(** * Budget tracker: conversion, aggregation, record entry, import/export
      and the API routes

    A shallow embedding of the client page (the [Page] component with
    [krwToUsd], [totals], [breakdown], [onAddIncome], [onAddExpense],
    [exportJSON], [onFilePicked] and the two exchange-rate effects; then
    [onAddCategory], [onDelete], [clearAll], [toast], [loadData], the theme,
    tab and date effects), of [handleSubmit] of the registration page, of
    the [GET], [POST], [PUT] and [DELETE] handlers of the income and
    expenses API routes, and of [getPool] and [query] of the database
    module.

    Conventions of the embedding.
    - A JavaScript number is a [number]: an exact rational, or one of the
      three special values NaN, +Infinity, -Infinity, with the arithmetic and
      comparisons ECMAScript gives the special values.  Arithmetic on finite
      values is exact: binary64 rounding is not part of this type, and the
      two zeros are one.  Where overflow of binary64 decides what the code
      does (the reciprocal in [refreshRate]) the rate path is embedded a
      second time on the kernel's binary64 floats, in [Module Binary64].
    - A value read from a JSON document is a [value]; TypeScript annotations
      are erased at run time, so rows keep whatever the document holds.
    - Built-ins whose result the page only passes along (string-to-number
      conversion, number formatting, [trim], the clock and the random source
      behind [uid]) are fields of an environment record [Builtins].
    - React state is a record, each handler a function from the state (and
      the event's inputs) to the next state. *)

From Stdlib Require Import QArith Qcanon Qround.
From Stdlib Require PrimFloat.
From stdpp Require Import gmap strings list fin_maps numbers pretty sorting.

Local Open Scope Qc_scope.
Set Warnings "-register-all".

(* ===================================================================== *)
(** * Part I: the embedding *)
(* ===================================================================== *)

(** ** JavaScript numbers *)

Inductive number : Type :=
  | NaN
  | NegInfinity
  | Finite (q : Qc)
  | Infinity.

#[global] Instance number_eq_dec : EqDecision number.
Proof. solve_decision. Defined.

Definition of_Z (z : Z) : number := Finite (Qc_of_Z z).

Declare Scope js_scope.
Delimit Scope js_scope with js.
Bind Scope js_scope with number.

(** [Number.isFinite]. *)
Definition isFinite (x : number) : bool :=
  match x with Finite _ => true | _ => false end.

(** ToBoolean on a number: [0] and [NaN] are falsy. *)
Definition truthy_number (x : number) : bool :=
  match x with
  | NaN => false
  | Finite q => negb (bool_decide (q = 0))
  | _ => true
  end.

Definition js_neg (x : number) : number :=
  match x with
  | NaN => NaN
  | NegInfinity => Infinity
  | Finite q => Finite (- q)
  | Infinity => NegInfinity
  end.

Definition js_add (x y : number) : number :=
  match x, y with
  | NaN, _ | _, NaN => NaN
  | Infinity, NegInfinity | NegInfinity, Infinity => NaN
  | Infinity, _ | _, Infinity => Infinity
  | NegInfinity, _ | _, NegInfinity => NegInfinity
  | Finite a, Finite b => Finite (a + b)
  end.

Definition js_sub (x y : number) : number := js_add x (js_neg y).

(** Sign of a finite factor next to an infinite one. *)
Definition scale_infinity (positive : bool) (q : Qc) : number :=
  if bool_decide (q = 0) then NaN
  else if bool_decide (0 < q) then (if positive then Infinity else NegInfinity)
  else (if positive then NegInfinity else Infinity).

Definition js_mul (x y : number) : number :=
  match x, y with
  | NaN, _ | _, NaN => NaN
  | Finite a, Finite b => Finite (a * b)
  | Infinity, Finite q | Finite q, Infinity => scale_infinity true q
  | NegInfinity, Finite q | Finite q, NegInfinity => scale_infinity false q
  | Infinity, Infinity | NegInfinity, NegInfinity => Infinity
  | Infinity, NegInfinity | NegInfinity, Infinity => NegInfinity
  end.

(** Division.  A finite divisor equal to zero is the positive zero. *)
Definition js_div (x y : number) : number :=
  match x, y with
  | NaN, _ | _, NaN => NaN
  | Finite a, Finite b =>
      if bool_decide (b = 0) then scale_infinity true a else Finite (a / b)
  | Finite _, (Infinity | NegInfinity) => Finite 0
  | (Infinity | NegInfinity), (Infinity | NegInfinity) => NaN
  | Infinity, Finite b => if bool_decide (b < 0) then NegInfinity else Infinity
  | NegInfinity, Finite b => if bool_decide (b < 0) then Infinity else NegInfinity
  end.

(** [x < y]; every comparison with NaN is false. *)
Definition js_lt (x y : number) : bool :=
  match x, y with
  | NaN, _ | _, NaN => false
  | _, NegInfinity => false
  | NegInfinity, _ => true
  | Infinity, _ => false
  | Finite _, Infinity => true
  | Finite a, Finite b => bool_decide (a < b)
  end.

(** [x <= y]. *)
Definition js_le (x y : number) : bool :=
  match x, y with
  | NaN, _ | _, NaN => false
  | NegInfinity, _ => true
  | _, Infinity => true
  | Infinity, _ => false
  | Finite _, NegInfinity => false
  | Finite a, Finite b => bool_decide (a ≤ b)
  end.

(** [x > y] is [y < x]. *)
Definition js_gt (x y : number) : bool := js_lt y x.

(** [Math.max] of two arguments. *)
Definition Math_max (x y : number) : number :=
  match x, y with
  | NaN, _ | _, NaN => NaN
  | _, _ => if js_lt x y then y else x
  end.

(** [Math.round]: the nearest integer, halves towards +Infinity. *)
Definition Math_round (x : number) : number :=
  match x with
  | Finite q => of_Z (Qfloor (q + Q2Qc (1 # 2)))
  | _ => x
  end.

Notation "0" := (of_Z 0) : js_scope.
Notation "1" := (of_Z 1) : js_scope.
Notation "100" := (of_Z 100) : js_scope.
Infix "+" := js_add : js_scope.
Infix "-" := js_sub : js_scope.
Infix "*" := js_mul : js_scope.
Infix "/" := js_div : js_scope.
Infix "<?" := js_lt : js_scope.
Infix "<=?" := js_le : js_scope.
Infix ">?" := js_gt : js_scope.

(** [x || d] on numbers. *)
Definition or_number (x d : number) : number :=
  if truthy_number x then x else d.

(** ** Currency conversion *)

(** [krwToUsd]: [Number] is the identity on a number. *)
Definition krwToUsd (krw rate : number) : number :=
  let normalizedRate := rate in
  if negb (isFinite normalizedRate) || (normalizedRate <=? 0)%js then 0%js
  else (krw / normalizedRate)%js.

(** ** JavaScript values *)

(** Values as [JSON.parse] builds them, with [undefined] for what a document
    or a row does not hold.  An object is the list of its own properties. *)
Inductive value : Type :=
  | VUndefined
  | VNull
  | VBool (b : bool)
  | VNum (n : number)
  | VStr (s : string)
  | VArr (items : list value)
  | VObj (props : list (string * value)).

(** Built-ins of the host whose result the page passes along. *)
Record Builtins : Type := {
  (** [Number(s)] on a string. *)
  StringToNumber : string → number;
  (** [String(x)] on a finite number. *)
  formatFinite : Qc → string;
  (** [String.prototype.trim]. *)
  trim : string → string;
  (** [Date.now().toString(36)] at the n-th call of [uid]. *)
  clock36 : nat → string;
  (** [Math.random().toString(36).slice(2,8)] at the n-th call of [uid]. *)
  random36 : nat → string;
  (** [new Date().toISOString()] when the n-th call of [uid] is next. *)
  toISOString : nat → string;
  (** The message of the TypeError raised by reading a property of [null]. *)
  nullReadMessage : string → string
}.

(** ToBoolean. *)
Definition truthy (v : value) : bool :=
  match v with
  | VUndefined | VNull => false
  | VBool b => b
  | VNum n => truthy_number n
  | VStr s => negb (bool_decide (s = ""))
  | VArr _ | VObj _ => true
  end.

(** [a || b]. *)
Definition or_else (a b : value) : value := if truthy a then a else b.

(** [Array.isArray]. *)
Definition isArray (v : value) : bool :=
  match v with VArr _ => true | _ => false end.

Fixpoint own_property (k : string) (props : list (string * value)) : option value :=
  match props with
  | [] => None
  | (k', v) :: rest => if bool_decide (k = k') then Some v else own_property k rest
  end.

(** [v.k] for the property names the page reads ([income], [expenses],
    [categories], [id], [date], [desc], [amount], [notes], [category],
    [rates], [USD], [error]): none of them is inherited from a prototype, so
    the read is [undefined] unless [v] is an object that owns the property.
    Reading a property of [null] or [undefined] throws: [None]. *)
Definition get (v : value) (k : string) : option value :=
  match v with
  | VUndefined | VNull => None
  | VObj props => Some (default VUndefined (own_property k props))
  | _ => Some VUndefined
  end.

(** [v?.k]. *)
Definition get_opt (v : value) (k : string) : value :=
  default VUndefined (get v k).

▶ [Task item]: Each line above from the one with "(** ** JavaScript numbers *)" up to and including the one with "(** ToBoolean on" must be set down exactly, and no line outside that span may appear.

▶ [Expected output]:
(** ** JavaScript numbers *)

Inductive number : Type :=
  | NaN
  | NegInfinity
  | Finite (q : Qc)
  | Infinity.

#[global] Instance number_eq_dec : EqDecision number.
Proof. solve_decision. Defined.

Definition of_Z (z : Z) : number := Finite (Qc_of_Z z).

Declare Scope js_scope.
Delimit Scope js_scope with js.
Bind Scope js_scope with number.

(** [Number.isFinite]. *)
Definition isFinite (x : number) : bool :=
  match x with Finite _ => true | _ => false end.

(** ToBoolean on a number: [0] and [NaN] are falsy. *)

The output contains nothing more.